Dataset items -

(** X7: the counts of a cycle, and whether it fails, do not depend on
    the order of the casts in the response. *)
Theorem counts_ignore_order
        (DAILY_ALLOWANCE fid : Z) (items items' : list value)
        (clock : Z) (st : component) :
  Permutation items items' ->
  countNuts fid (feedBody items') = countNuts fid (feedBody items)
  /\ fetchNutsData DAILY_ALLOWANCE fid (feedBody items') clock st
     = fetchNutsData DAILY_ALLOWANCE fid (feedBody items) clock st.
Proof.
  intros Hperm.
  assert (H : countNuts fid (feedBody items')
              = countNuts fid (feedBody items)).
  { rewrite !countNuts_feedBody. symmetry.
    apply forEach_Permutation, Hperm. }
  split; [exact H|]. unfold fetchNutsData. rewrite H. reflexivity.
Qed.

Lemma counts_ignore_order_witness :
  let a := castOf {| authorId := 7; parentAuthorId := None; text := nuts 3 |} in
  let b := castOf {| authorId := 8; parentAuthorId := Some 7; text := nuts 2 |} in
  let c := VNull in
  countNuts 7 (feedBody [c; a; b]) = countNuts 7 (feedBody [a; b; c])
  /\ fetchNutsData 30 7 (feedBody [c; a; b]) 6000 (initialState 0)
     = fetchNutsData 30 7 (feedBody [a; b; c]) 6000 (initialState 0).
Proof.
  intros a b c.
  apply (counts_ignore_order 30 7 [a; b; c] [c; a; b] 6000 (initialState 0)).
  apply Permutation_sym. apply (Permutation_cons_append [a; b] c).
Defined.

(** X8: the counts of two batches put together are the sums of their
    counts; the whole throws when either part does. *)
Theorem counts_add_over_batches (fid : Z) (l1 l2 : list value) :
  countNuts fid (feedBody (l1 ++ l2))
  = (a <- countNuts fid (feedBody l1) ;;
     b <- countNuts fid (feedBody l2) ;;
     Normal (fst a + fst b, snd a + snd b)).
Proof.
  rewrite !countNuts_feedBody, forEach_app.
  destruct (forEach l1 (countCast fid) (0, 0)) as [[s1 r1]|e]; cbn [bind];
    [|reflexivity].
  rewrite forEach_shift. reflexivity.
Qed.
(** Page 2 of a report: the summary paragraph. *)
Definition summary : string :=
  "Watching TV was the leisure activity that occupied the most time "
  +:+ "(2.6 hours per day), accounting for just over half of all leisure time, "
  +:+ "on average (5.1 hours per day)." +:+ nl
  +:+ "They spent 34 minutes playing games and" +:+ nl
  +:+ "using a computer for leisure.".

(** A page with two lines of Table 11A and a heading. *)
Definition table : string :=
  "Table 11A. Time spent in leisure and sports activities" +:+ nl
  +:+ "Men ............ 5.51 0.39 0.58 2.95 0.25 0.42 0.63 0.29" +:+ nl
  +:+ "Women .......... 4.73 0.21 0.59" +:+ nl.

Definition report : Fitz.document := [ "AMERICAN TIME USE SURVEY"; summary; table ].

(** A report with a table of times. *)
Definition times : Fitz.document :=
  [ "Sleeping ........ 8:30" +:+ nl +:+ "Working 3:45" +:+ nl;
    "Sleeping 9:00" +:+ nl +:+ "Idle ... 0:00" +:+ nl +:+ "Watching TV 2:40" ].

End Sample.

(** ** Well-formed answers of the API

    The shape of a successful answer of the BLS API, as the flattener
    reads it: a status, and under [Results] a list of series, each with
    its identifier, an optional catalog and a list of observations. *)

Module Response.

(** A request of the trace. *)
Definition is_request (e : event) : bool :=
  match e with
  | EGet _ | EPost _ _ _ => true
  | _ => false
  end.

Definition is_dict (v : pyval) : bool :=
  match v with PDict _ => true | _ => false end.

Definition is_Ok {A} (r : result A) : bool :=
  match r with Ok _ => true | Raise _ => false end.

(** [json_data['Results']['series']], [series['data']] and
    [series['seriesID']] where they exist. *)
Definition series_of (json_data : pyval) : list pyval :=
  match json_data with
  | PDict d =>
      match d !! "Results" with
      | Some (PDict results) =>
          match results !! "series" with
          | Some (PList all_series) => all_series
          | _ => []
          end
      | _ => []
      end
  | _ => []
  end.

Definition data_of (series : pyval) : list pyval :=
  match series with
  | PDict d => match d !! "data" with Some (PList items) => items | _ => [] end
  | _ => []
  end.

Definition series_id_of (series : pyval) : pyval :=
  match series with
  | PDict d => default PNone (d !! "seriesID")
  | _ => PNone
  end.

(** The observations of an answer, each with the identifier of its
    series, in the order of the answer. *)
Definition observations (json_data : pyval) : list (pyval * pyval) :=
  series ← series_of json_data;
  (λ item, (series_id_of series, item)) <$> data_of series.

Section WithRuntime.
Context `{Runtime}.

(** A footnote is an object, or something falsy such as [{}] or [null]. *)
Definition footnote_ok (footnote : pyval) : bool :=
  negb (Builtins.truthy footnote) || is_dict footnote.

(** An observation: a year, a period, a value that is the marker ["-"]
    or that [float] accepts, footnotes in a list if any, calculations in
    an object if any. *)
Definition item_ok (item : pyval) : bool :=
  match item with
  | PDict d =>
      bool_decide (is_Some (d !! "year"))
      && bool_decide (is_Some (d !! "period"))
      && match d !! "value" with
         | Some raw => Builtins.eq_str raw "-" || is_Ok (Builtins.float_of raw)
         | None => false
         end
      && match d !! "footnotes" with
         | None => true
         | Some (PList notes) => forallb footnote_ok notes
         | Some _ => false
         end
      && match d !! "calculations" with
         | None | Some (PDict _) => true
         | Some _ => false
         end
  | _ => false
  end.

Definition series_ok (series : pyval) : bool :=
  match series with
  | PDict d =>
      bool_decide (is_Some (d !! "seriesID"))
      && match d !! "catalog" with
         | None | Some (PDict _) => true
         | Some _ => false
         end
      && match d !! "data" with
         | Some (PList items) => forallb item_ok items
         | _ => false
         end
  | _ => false
  end.

(** A well-formed successful answer. *)
Definition response_ok (json_data : pyval) : bool :=
  match json_data with
  | PDict d =>
      match d !! "status" with
      | Some status => Builtins.eq_str status "REQUEST_SUCCEEDED"
      | None => false
      end
      && match d !! "Results" with
         | Some (PDict results) =>
             match results !! "series" with
             | Some (PList all_series) => forallb series_ok all_series
             | _ => false
             end
         | _ => false
         end
  | _ => false
  end.

(** The cell [value] of the row of an observation: [None] for the
    marker, the number otherwise. *)
Definition value_cell (item : pyval) : pyval :=
  match Builtins.getitem item "value" with
  | Ok raw =>
      if Builtins.eq_str raw "-" then PNone
      else match Builtins.float_of raw with
           | Ok f => PFloat f
           | Raise _ => PNone
           end
  | Raise _ => PNone
  end.

(** A row that carries the identifier and the value of an observation. *)
Definition row_of (row : gmap string pyval) (observation : pyval * pyval) : Prop :=
  row !! "series_id" = Some observation.1
  ∧ row !! "value" = Some (value_cell observation.2).

End WithRuntime.

End Response.

(** An answer of the API with two series: the first has an observation
    for 2024 and the missing-value marker for 2023, the second a catalog
    and an observation with calculations. *)
Module SampleResponse.

Definition leisure_2024 : pyval :=
  PDict {[ "year" := PStr "2024"; "period" := PStr "A01";
           "periodName" := PStr "Annual"; "value" := PStr "5.07";
           "footnotes" := PList [PDict ∅] ]}.

Definition leisure_2023 : pyval :=
  PDict {[ "year" := PStr "2023"; "period" := PStr "A01";
           "periodName" := PStr "Annual"; "value" := PStr "-";
           "footnotes" := PList [PDict {[ "code" := PStr "N";
                                          "text" := PStr "Not available" ]}] ]}.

Activity -
Would you please reproduce the records above exactly, only from their first line through the line holding "was the leisure", with both ends included?

Task output -
(** X7: the counts of a cycle, and whether it fails, do not depend on
    the order of the casts in the response. *)
Theorem counts_ignore_order
        (DAILY_ALLOWANCE fid : Z) (items items' : list value)
        (clock : Z) (st : component) :
  Permutation items items' ->
  countNuts fid (feedBody items') = countNuts fid (feedBody items)
  /\ fetchNutsData DAILY_ALLOWANCE fid (feedBody items') clock st
     = fetchNutsData DAILY_ALLOWANCE fid (feedBody items) clock st.
Proof.
  intros Hperm.
  assert (H : countNuts fid (feedBody items')
              = countNuts fid (feedBody items)).
  { rewrite !countNuts_feedBody. symmetry.
    apply forEach_Permutation, Hperm. }
  split; [exact H|]. unfold fetchNutsData. rewrite H. reflexivity.
Qed.

Lemma counts_ignore_order_witness :
  let a := castOf {| authorId := 7; parentAuthorId := None; text := nuts 3 |} in
  let b := castOf {| authorId := 8; parentAuthorId := Some 7; text := nuts 2 |} in
  let c := VNull in
  countNuts 7 (feedBody [c; a; b]) = countNuts 7 (feedBody [a; b; c])
  /\ fetchNutsData 30 7 (feedBody [c; a; b]) 6000 (initialState 0)
     = fetchNutsData 30 7 (feedBody [a; b; c]) 6000 (initialState 0).
Proof.
  intros a b c.
  apply (counts_ignore_order 30 7 [a; b; c] [c; a; b] 6000 (initialState 0)).
  apply Permutation_sym. apply (Permutation_cons_append [a; b] c).
Defined.

(** X8: the counts of two batches put together are the sums of their
    counts; the whole throws when either part does. *)
Theorem counts_add_over_batches (fid : Z) (l1 l2 : list value) :
  countNuts fid (feedBody (l1 ++ l2))
  = (a <- countNuts fid (feedBody l1) ;;
     b <- countNuts fid (feedBody l2) ;;
     Normal (fst a + fst b, snd a + snd b)).
Proof.
  rewrite !countNuts_feedBody, forEach_app.
  destruct (forEach l1 (countCast fid) (0, 0)) as [[s1 r1]|e]; cbn [bind];
    [|reflexivity].
  rewrite forEach_shift. reflexivity.
Qed.
(** Page 2 of a report: the summary paragraph. *)
Definition summary : string :=
  "Watching TV was the leisure activity that occupied the most time "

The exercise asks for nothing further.